Accessing Our Digital Past in the Manuscript Division Reading Room

In this guest post, Kathleen O’Neill, Senior Archives Specialist in the Manuscript Division, announces the launch of a new workstation in the Library’s Manuscript Division reading room. The workstation is equipped with specialized software that allows members of the public to examine complex and legacy born-digital files in the Division’s collections and represents the fruition of the 2020 Staff Innovator project, Born Digital Access Now!

 Signal Blog readers may remember Kathleen and her colleague Chad Conrady joining the LC Labs team for the 120-day Staff Innovator detail in 2020 and 2021, during which time they conducted research on the file formats in the Manuscript Division’s collections, identified existing tools and technology for born-digital access, and developed recommendations for a workstation that met user needs as well as the Library’s technical requirements and rights restrictions. 

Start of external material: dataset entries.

(** With r_in = 0, r_out = 3.9, h = 1.3 the boundaries are
    [0, 1.3, 2.6, 3.9000000000000004]: three times 1.3 rounds above 3.9,
    nothing is appended, and the outermost arc lies beyond [r_out]. *)
Lemma final_radius_exceeds_r_out :
  ~ (exists MEM : Memory, final_radius_is_r_out 0 3.9 1.3).
Proof.
  intros (MEM & H).
  assert (prepare_radii 0 3.9 1.3 []
          = (Ok [0; 1.3; 2.6; 3.9000000000000004], [])) as Hp
    by reflexivity.
  destruct (H [] _ Hp) as (r & Hr & Heq).
  vm_compute in Hr. injection Hr as <-.
  vm_compute in Heq. discriminate.
Qed.

(** *** C9: the zero-length connector *)

(** C9 (amended). With [start == end] the call returns normally and the
    canvas is as it was provided the coordinates are finite, the straight
    share of the connector is finite, the pitch is neither zero nor NaN,
    and [hypot] maps two zeros to zero: then [L_total == 0] holds and the
    function returns before the perpendicular direction, the only
    division by [L_total], is computed. *)
Theorem zero_length_draws_nothing
        (MEM : Memory) (hypot : float -> float -> float)
        (start end_ : point) pitch fraction_zigzag amplitude c :
  (forall x y, (x =? 0) = true -> (y =? 0) = true ->
               (hypot x y =? 0) = true) ->
  finite (fst start) = true -> finite (snd start) = true ->
  (fst end_ =? fst start) = true -> (snd end_ =? snd start) = true ->
  finite (straight_frac fraction_zigzag) = true ->
  finite (1 - straight_frac fraction_zigzag) = true ->
  (pitch =? 0) = false -> (pitch =? pitch) = true ->
  draw_zigzag hypot start end_ pitch fraction_zigzag amplitude c = (Ok tt, c)
  /\ (L_total hypot start end_ =? 0) = true.
Proof.
  destruct start as [xs ys], end_ as [xe ye]. cbn [fst snd].
  intros Hhyp Fx Fy Ex Ey Fs Fs' Hp0 Hpn.
  assert (Dx : (xe - xs =? 0) = true)
    by (apply (sub_eqb_zero xs); auto using finite_eqb_refl).
  assert (Dy : (ye - ys =? 0) = true)
    by (apply (sub_eqb_zero ys); auto using finite_eqb_refl).
  assert (HL : (L_total hypot (xs, ys) (xe, ye) =? 0) = true)
    by (apply Hhyp; assumption).
  assert (HZ : (L_zig hypot (xs, ys) (xe, ye) fraction_zigzag =? 0) = true).
  { unfold L_zig, p_zig_start, p_zig_end. cbn [fst snd].
    apply Hhyp.
    - apply (sub_eqb_zero xs); auto; apply add_zero_r; auto;
        apply mul_zero_r; auto.
    - apply (sub_eqb_zero ys); auto; apply add_zero_r; auto;
        apply mul_zero_r; auto. }
  split; [|exact HL].
  rewrite draw_zigzag_eq. unfold n_half.
  change (int_floor (L_zig hypot (xs, ys) (xe, ye) fraction_zigzag / pitch)%A)
    with (floor_int (L_zig hypot (xs, ys) (xe, ye) fraction_zigzag / pitch)).
  rewrite (floor_div_zero _ _ HZ Hp0 Hpn).
  change (L_total hypot (xs, ys) (xe, ye) == 0)%A
    with (L_total hypot (xs, ys) (xe, ye) =? 0).
  rewrite HL. reflexivity.
Qed.
(** * SettingsDB: a shallow embedding of [src/lib/database/settingdb.js]

    The settings store of the bot is a single [SettingsDB] instance holding
    three maps (global settings, per-group settings, update timestamps) and
    three persistence flags.  This file embeds the class in Rocq and proves
    the properties of the natural-language specification about it.

    Modelling conventions.
    - The values that callers hand to the store are the inductive type
      [value]: [undefined], [null], booleans, numbers, strings, plain objects
      and arrays.  Numbers are only ever compared with [0] and [1] or tested
      for truthiness by the code, so a number is an integer or [NaN].  A
      plain object is given by its own enumerable properties; its prototype
      is [Object.prototype], that of an array [Array.prototype].  Callers
      keep no reference to what they hand over and do not modify what the
      store hands out.
    - The objects that the store uses as dictionaries ([globalSettings],
      the object of each group, [defaults]) are records [dict] of their own
      properties and their prototype.  [obj[key]] reads through the
      prototype chain, so it can yield a built-in ([reading]);
      [obj[key] = v] follows the chain too, where the only setter is that
      of [__proto__].  The names of [Object.prototype] and
      [Array.prototype] are those of ECMAScript 2023.  A [Map] is a finite
      map.
    - [new Date().toISOString()] and [Date.now()] read a clock; every entry
      point receives the reading [now] it observes, and an ISO-8601 string
      is represented by the instant (milliseconds) it denotes.
    - The text of a file is represented by what [JSON.parse] makes of it:
      either a settings document or text that does not parse.  A document
      that parses but has another shape than the persisted schema is not
      represented.
    - An [async] function is split at its awaits.  The part of [save] that
      runs before its first await is [save]; the suspended rest is the
      [job] stored in the world, resumed by [io_done].  The object that
      [save] builds for an external backend refers to the live settings
      objects until it is serialized: the job keeps these references
      ([capture]), and the statements that replace or drop a settings object
      ([load], [deleteGroup]) leave the job with the object as it then was.
      The return of [_remoteSave] and the resumption of [save] after it are
      one step.  [load] is taken as one uninterrupted step whose I/O results
      are given by an [io] record.
    - The driver modules ([pg], [mongodb], [mysql2]) are installed;
      constructing a pool or a client does not fail, connecting and creating
      the table can, and the awaits of one initialisation are one step.  A
      driver serializes the object it is given when it sends it.  A
      database or an HTTP endpoint holds the document it was last sent and
      returns it.
    - Event listeners are not run: [emit] appends to the list of emitted
      events.  [console.error] and [console.warn] append to a console log.
    - Timers, directory creation and the release of driver resources in
      [close] leave the store untouched and are left out; of [close] only
      its call of [save] is kept. *)

From Stdlib Require Import ZArith NArith String Ascii Bool List Lia.
From stdpp Require Import gmap strings list fin_maps pretty.

Local Open Scope string_scope.

(** ** JavaScript values *)

Set Warnings "-register-all".

Inductive value : Type :=
| JUndefined
| JNull
| JBool (b : bool)
| JNum (z : Z)
| JNaN
| JStr (s : string)
| JObj (props : gmap string value)
| JArr (items : list value).
(** * Export/download pipeline and progress tracking: a shallow embedding

    The development follows [api/src/controllers/DownloadController.ts],
    [api/src/config/main.ts] and the [ProgressController].  A JavaScript
    string is a [string] with one [ascii] for each UTF-16 code unit (the
    code units below 256 are covered: the letter e with an acute accent is
    the one code unit 233; names with other code units are outside the
    development).  The POSIX flavour of Node's [path] module
    is embedded in [Module Path]; the controllers run in a small monad of
    state and errors over a world made of the database, the file system
    with its folders and files, the clock and an event log. *)

From Stdlib Require Import ZArith QArith Lia String Ascii.
From stdpp Require Import base gmap strings list fin_maps pretty.

Local Open Scope string_scope.
Local Open Scope list_scope.

(** ** Node's [path] module (POSIX) *)

Module Path.

Definition isPosixPathSeparator (c : ascii) : bool := Ascii.eqb c "/".

(** [s.split('/')] *)
Fixpoint split (s : string) : list string :=
  match s with
  | EmptyString => [EmptyString]
  | String c r =>
      if isPosixPathSeparator c then EmptyString :: split r
      else match split r with
           | h :: t => String c h :: t
           | [] => [String c EmptyString]
           end
  end.

(** [segs.join('/')] *)
Fixpoint joinWith (segs : list string) : string :=
  match segs with
  | [] => ""
  | [s] => s
  | s :: rest => s +:+ "/" +:+ joinWith rest
  end.

(** One segment of [normalizeString]; [res] is the result so far, last
    segment first. *)
Definition normalizeStep (allowAboveRoot : bool) (res : list string)
    (seg : string) : list string :=
  if decide (seg = "") then res
  else if decide (seg = ".") then res
  else if decide (seg = "..") then
    match res with
    | top :: rest =>
        if decide (top = "..")
        then (if allowAboveRoot then ".." :: res else res)
        else rest
    | [] => if allowAboveRoot then [".."] else []
    end
  else seg :: res.

Definition normalizeString (path : string) (allowAboveRoot : bool) : string :=
  joinWith (rev (foldl (normalizeStep allowAboveRoot) [] (split path))).

Definition isAbsolute (p : string) : bool :=
  match p with
  | String c _ => isPosixPathSeparator c
  | EmptyString => false
  end.

Fixpoint trailingSeparator (p : string) : bool :=
  match p with
  | EmptyString => false
  | String c EmptyString => isPosixPathSeparator c
  | String _ r => trailingSeparator r
  end.

Definition normalize (path : string) : string :=
  if decide (path = "") then "."
  else
    let abs := isAbsolute path in
    let trailing := trailingSeparator path in
    let p := normalizeString path (negb abs) in
    if decide (p = "") then
      (if abs then "/" else if trailing then "./" else ".")
    else
      let p := if trailing then p +:+ "/" else p in
      if abs then "/" +:+ p else p.

(** [path.join(a, b)] *)
Definition join (a b : string) : string :=
  match decide (a = ""), decide (b = "") with
  | left _, left _ => "."
  | left _, right _ => normalize b
  | right _, left _ => normalize a
  | right _, right _ => normalize (a +:+ "/" +:+ b)
  end.

(** [path.resolve(p)] in a process whose working directory is [cwd] *)
Definition resolve (cwd p : string) : string :=
  let step (acc : string * bool) (path : string) : string * bool :=
    if snd acc then acc
    else if decide (path = "") then acc
    else (path +:+ "/" +:+ fst acc, isAbsolute path) in
  let '(resolvedPath, resolvedAbsolute) := step (step ("", false) p) cwd in
  let r := normalizeString resolvedPath (negb resolvedAbsolute) in
  if resolvedAbsolute then "/" +:+ r
  else if decide (r = "") then "." else r.

(** The backwards scan of [path.dirname]: [revTail] holds the characters at
    the indices [length - 1] down to [1]; the result is what lies between
    index [1] and the separator that ends the directory part. *)
Fixpoint dirnameScan (revTail : list ascii) (matchedSlash : bool)
    : option (list ascii) :=
  match revTail with
  | [] => None
  | c :: r =>
      if isPosixPathSeparator c
      then (if matchedSlash then dirnameScan r true else Some r)
      else dirnameScan r false
  end.

Definition dirname (path : string) : string :=
  match list_ascii_of_string path with
  | [] => "."
  | c0 :: tail =>
      let hasRoot := isPosixPathSeparator c0 in
      match dirnameScan (rev tail) true with
      | None => if hasRoot then "/" else "."
      | Some r =>
          if hasRoot && bool_decide (r = []) then "//"
          else string_of_list_ascii (c0 :: rev r)
      end
  end.

End Path.

(** ** Data model *)

(** A value of the request's [files] arrays as JSON delivers it. *)
Inductive JsValue :=
| JsNumber (n : Z)
| JsString (s : string).

Global Instance JsValue_eq_dec : EqDecision JsValue.
Proof. solve_decision. Defined.

(** [File] documents of the media manager *)
Record IFile := { f_name : string; f_link : string; f_size : Z }.

(** [Unit] documents; [u_t] is the discriminator [__t], [u_course] the
    reference [_course], [u_deadline] is [None] when the field is absent. *)
Record Unit := {
  u_t : string;
  u_name : string;
  u_files : list IFile;
  u_course : string;
  u_deadline : option string
}.

Record Lecture := { l_name : string }.

Record ICourse := {
  c_name : string;
  c_courseAdmin : string;
  c_students : list string;
  c_teachers : list string
}.

Record IUser := { usr_id : string; usr_role : string }.

(** [IDownload] *)
Record IDownloadUnit := { unitId : string; files : list JsValue }.
Record IDownloadLecture := { lectureId : string; units : list IDownloadUnit }.
Record IDownload := { courseName : string; lectures : list IDownloadLecture }.

(** [Progress] documents, and the body of a progress request.  [p_answers]
    stands for the fields the controller only passes on. *)
Record Progress := {
  p_user : string;
  p_course : string;
  p_unit : string;
  p_answers : string
}.

Record ProgressData := { d_unit : string; d_answers : string }.

Record Database := {
  Courses : gmap string ICourse;
  Lectures : gmap string Lecture;
  Units : gmap string Unit;
  Files : JsValue -> option IFile;
  Progresses : list Progress
}.

Definition Buffer := string.

Record CreateOptions := {
  o_format : string;
  o_border : list (string * string);
  o_footer : string;
  o_header : option (string * string)
}.

Inductive ArchiveEntry :=
| EntryFile (source : string) (name : string)
| EntryBuffer (data : Buffer) (name : string).

(** A node of the file system, a folder or a regular file: what
    [fs.statSync] tells of it and, for an archive, the entries a reader
    finds in it.  These are the entries of the archive finalized into the
    file; what was streamed into a file whose archive was never finalized
    gives a reader no entry. *)
Record Stats := {
  isDirectory : bool;
  ctimeMs : Z;
  content : list ArchiveEntry
}.

Inductive Event :=
| EvFindCourse (id : string)
| EvFindLecture (id : string)
| EvFindUnit (id : string)
| EvFindFile (ref : JsValue)
| EvFindProgress (user unit : string)
| EvAuthCheck
| EvRandomBytes (n : nat)
| EvExistsSync (p : string)
| EvCreateWriteStream (p : string)
| EvReaddirSync (p : string)
| EvStatSync (p : string)
| EvUnlinkSync (p : string)
| EvCreatePdf
| EvArchiveFinalize
| EvDownload (p : string).

Record World := {
  db : Database;
  fs : gmap string Stats;
  clock : Z;
  drawn : nat;
  log : list Event
}.

Inductive Error :=
| BadRequestError
| ForbiddenError
| NotFoundError
| TypeError
| ENOENT
| ENOTDIR
| EISDIR
| PdfError.

(** How a call ends: with a value, with an error thrown, or not at all (a
    promise that never settles). *)
Inductive Result (A : Type) :=
| Ok (a : A)
| Throw (e : Error)
| Pending.
Arguments Ok {A} a.
Arguments Throw {A} e.
Arguments Pending {A}.

(** ** The monad of controller code: a world is threaded; a throw stops the
    run, and so does a promise that never settles. *)

Definition M (A : Type) : Type := World -> Result A * World.

Definition ret {A} (a : A) : M A := fun w => (Ok a, w).
Definition throw {A} (e : Error) : M A := fun w => (Throw e, w).
Definition pending {A} : M A := fun w => (Pending, w).
Definition bind {A B} (m : M A) (k : A -> M B) : M B :=
  fun w => match m w with
           | (Ok a, w') => k a w'
           | (Throw e, w') => (Throw e, w')
           | (Pending, w') => (Pending, w')
           end.

Declare Scope ctrl_scope.
Delimit Scope ctrl_scope with ctrl.
Notation "x <- m ;; k" := (bind m (fun x => k))
  (at level 100, m at next level, right associativity) : ctrl_scope.
Notation "m ;; k" := (bind m (fun _ => k))
  (at level 100, right associativity) : ctrl_scope.
Local Open Scope ctrl_scope.

Definition emit (e : Event) : M unit :=
  fun w => (Ok tt, {| db := db w; fs := fs w; clock := clock w;
                       drawn := drawn w; log := log w ++ [e] |}).

Definition setFs (f : gmap string Stats -> gmap string Stats) : M unit :=
  fun w => (Ok tt, {| db := db w; fs := f (fs w); clock := clock w;
                       drawn := drawn w; log := log w |}).

Definition setProgresses (f : list Progress -> list Progress) : M unit :=
  fun w => (Ok tt,
            {| db := {| Courses := Courses (db w); Lectures := Lectures (db w);
                        Units := Units (db w); Files := Files (db w);
                        Progresses := f (Progresses (db w)) |};
               fs := fs w; clock := clock w; drawn := drawn w; log := log w |}).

This post was originally shared on the Library’s Unfolding History blog and readers are encouraged to reach out directly to the Manuscript Division’s reference librarians for more information on how to use the workstation. 

The Manuscript Division, located in the Library’s James Madison Building in Washington, D.C., is excited to announce the launch of a born-digital access workstation in the Manuscript Reading Room.

Born-digital collection materials are files created and maintained in digital form. Unlike digitized content, born-digital files are not surrogates for physical materials; their original format is digital. Word processing documents, websites, email, digital photographs, and databases are all examples of born-digital files. The division’s born-digital holdings span from the late 1970s to the present, and encompass many of the media formats, file formats, software, and operating systems in use during this period. Files in obsolete formats (e.g., WordPerfect for DOS) or created with obsolete operating systems and software (e.g., Mac OS9 and MacDrawPro v.1.5) require specialized tools for access and that’s where the born-digital access workstation comes in. While an estimated 85% of the born-digital collection material is accessible using modern software and file viewers, many files created before 2001, particularly Mac files, cannot be rendered using modern software.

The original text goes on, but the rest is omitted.